**Provided records:**
▼

(* ===== verification/JsonText.v ===== *)
(** * Writing JSON text (encoding/json)

    What [Marshal] does with the raw messages a struct carries: it compacts
    them, escaping HTML characters and line separators inside strings.  The
    compacted text stands for the same value, at the same depth of nesting. *)

From Stdlib Require Import ZArith Lia String Ascii.
From stdpp Require Import base strings list numbers sets pretty.
From S2P Require Import Prelude Float64 GoString Json.

Local Open Scope Z_scope.

(** ** Compacting *)

(** Outside of strings; inside; after a backslash; inside, with bytes of a
    separator still to drop. *)
Inductive place := Outside | Inside | Escaped | Dropping (k : nat).

Definition is_html (c : ascii) : bool :=
  Ascii.eqb c "<"%char || Ascii.eqb c ">"%char || Ascii.eqb c "&"%char.

(** [appendCompact] with [escape], over a valid text. *)
Fixpoint compact_from (m : place) (s : string) : string :=
  match s with
  | "" => ""
  | String c t =>
      match m with
      | Outside =>
          if is_ws c then compact_from Outside t
          else String c (compact_from (if Ascii.eqb c dquote then Inside else Outside) t)
      | Escaped => String c (compact_from Inside t)
      | Dropping (S (S k)) => compact_from (Dropping (S k)) t
      | Dropping _ => compact_from Inside t
      | Inside =>
          if Ascii.eqb c dquote then String c (compact_from Outside t)
          else if Ascii.eqb c backslash then String c (compact_from Escaped t)
          else if is_html c then u_escape (code c) +:+ compact_from Inside t
          else if HasPrefix s line_separator
          then String backslash "u2028" +:+ compact_from (Dropping 2) t
          else if HasPrefix s paragraph_separator
          then String backslash "u2029" +:+ compact_from (Dropping 2) t
          else String c (compact_from Inside t)
      end
  end.
Definition compact : string -> string := compact_from Outside.

(** [RawMessage.MarshalJSON], compacted: a nil message is [null]. *)
Definition raw_text (raw : string) : string :=
  if bool_decide (raw = "") then "null" else compact raw.

(** A struct as it is written: its fields in order, each with its text. *)
Definition struct_text (fs : list (string * string)) : string :=
  String "{" (comma_join (map (fun f => quote f.1 +:+ String ":" f.2) fs) +:+ "}").

(** [strings.Join]. *)
Fixpoint Join (l : list string) (sep : string) : string :=
  match l with
  | [] => ""
  | [s] => s
  | s :: l => s +:+ sep +:+ Join l sep
  end.

(** ** Strings keep their value *)

(** Whether a body starts with the second half of a surrogate pair. *)
Definition starts_low (s : string) : bool :=
  match s with
  | String b (String u (String g1 (String g2 (String g3 (String g4 _))))) =>
      Ascii.eqb b backslash && Ascii.eqb u "u"%char &&
      match hex4 g1 g2 g3 g4 with Some r => (56320 <=? r) && (r <? 57344) | None => false end
  | _ => false
  end.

▲

**Exercise brief:**
Type out the entries exactly as they appear above.

**Expected answer:**
(* ===== verification/JsonText.v ===== *)
(** * Writing JSON text (encoding/json)

    What [Marshal] does with the raw messages a struct carries: it compacts
    them, escaping HTML characters and line separators inside strings.  The
    compacted text stands for the same value, at the same depth of nesting. *)

From Stdlib Require Import ZArith Lia String Ascii.
From stdpp Require Import base strings list numbers sets pretty.
From S2P Require Import Prelude Float64 GoString Json.

Local Open Scope Z_scope.

(** ** Compacting *)

(** Outside of strings; inside; after a backslash; inside, with bytes of a
    separator still to drop. *)
Inductive place := Outside | Inside | Escaped | Dropping (k : nat).

Definition is_html (c : ascii) : bool :=
  Ascii.eqb c "<"%char || Ascii.eqb c ">"%char || Ascii.eqb c "&"%char.

(** [appendCompact] with [escape], over a valid text. *)
Fixpoint compact_from (m : place) (s : string) : string :=
  match s with
  | "" => ""
  | String c t =>
      match m with
      | Outside =>
          if is_ws c then compact_from Outside t
          else String c (compact_from (if Ascii.eqb c dquote then Inside else Outside) t)
      | Escaped => String c (compact_from Inside t)
      | Dropping (S (S k)) => compact_from (Dropping (S k)) t
      | Dropping _ => compact_from Inside t
      | Inside =>
          if Ascii.eqb c dquote then String c (compact_from Outside t)
          else if Ascii.eqb c backslash then String c (compact_from Escaped t)
          else if is_html c then u_escape (code c) +:+ compact_from Inside t
          else if HasPrefix s line_separator
          then String backslash "u2028" +:+ compact_from (Dropping 2) t
          else if HasPrefix s paragraph_separator
          then String backslash "u2029" +:+ compact_from (Dropping 2) t
          else String c (compact_from Inside t)
      end
  end.
Definition compact : string -> string := compact_from Outside.

(** [RawMessage.MarshalJSON], compacted: a nil message is [null]. *)
Definition raw_text (raw : string) : string :=
  if bool_decide (raw = "") then "null" else compact raw.

(** A struct as it is written: its fields in order, each with its text. *)
Definition struct_text (fs : list (string * string)) : string :=
  String "{" (comma_join (map (fun f => quote f.1 +:+ String ":" f.2) fs) +:+ "}").

(** [strings.Join]. *)
Fixpoint Join (l : list string) (sep : string) : string :=
  match l with
  | [] => ""
  | [s] => s
  | s :: l => s +:+ sep +:+ Join l sep
  end.

(** ** Strings keep their value *)

(** Whether a body starts with the second half of a surrogate pair. *)
Definition starts_low (s : string) : bool :=
  match s with
  | String b (String u (String g1 (String g2 (String g3 (String g4 _))))) =>
      Ascii.eqb b backslash && Ascii.eqb u "u"%char &&
      match hex4 g1 g2 g3 g4 with Some r => (56320 <=? r) && (r <? 57344) | None => false end
  | _ => false
  end.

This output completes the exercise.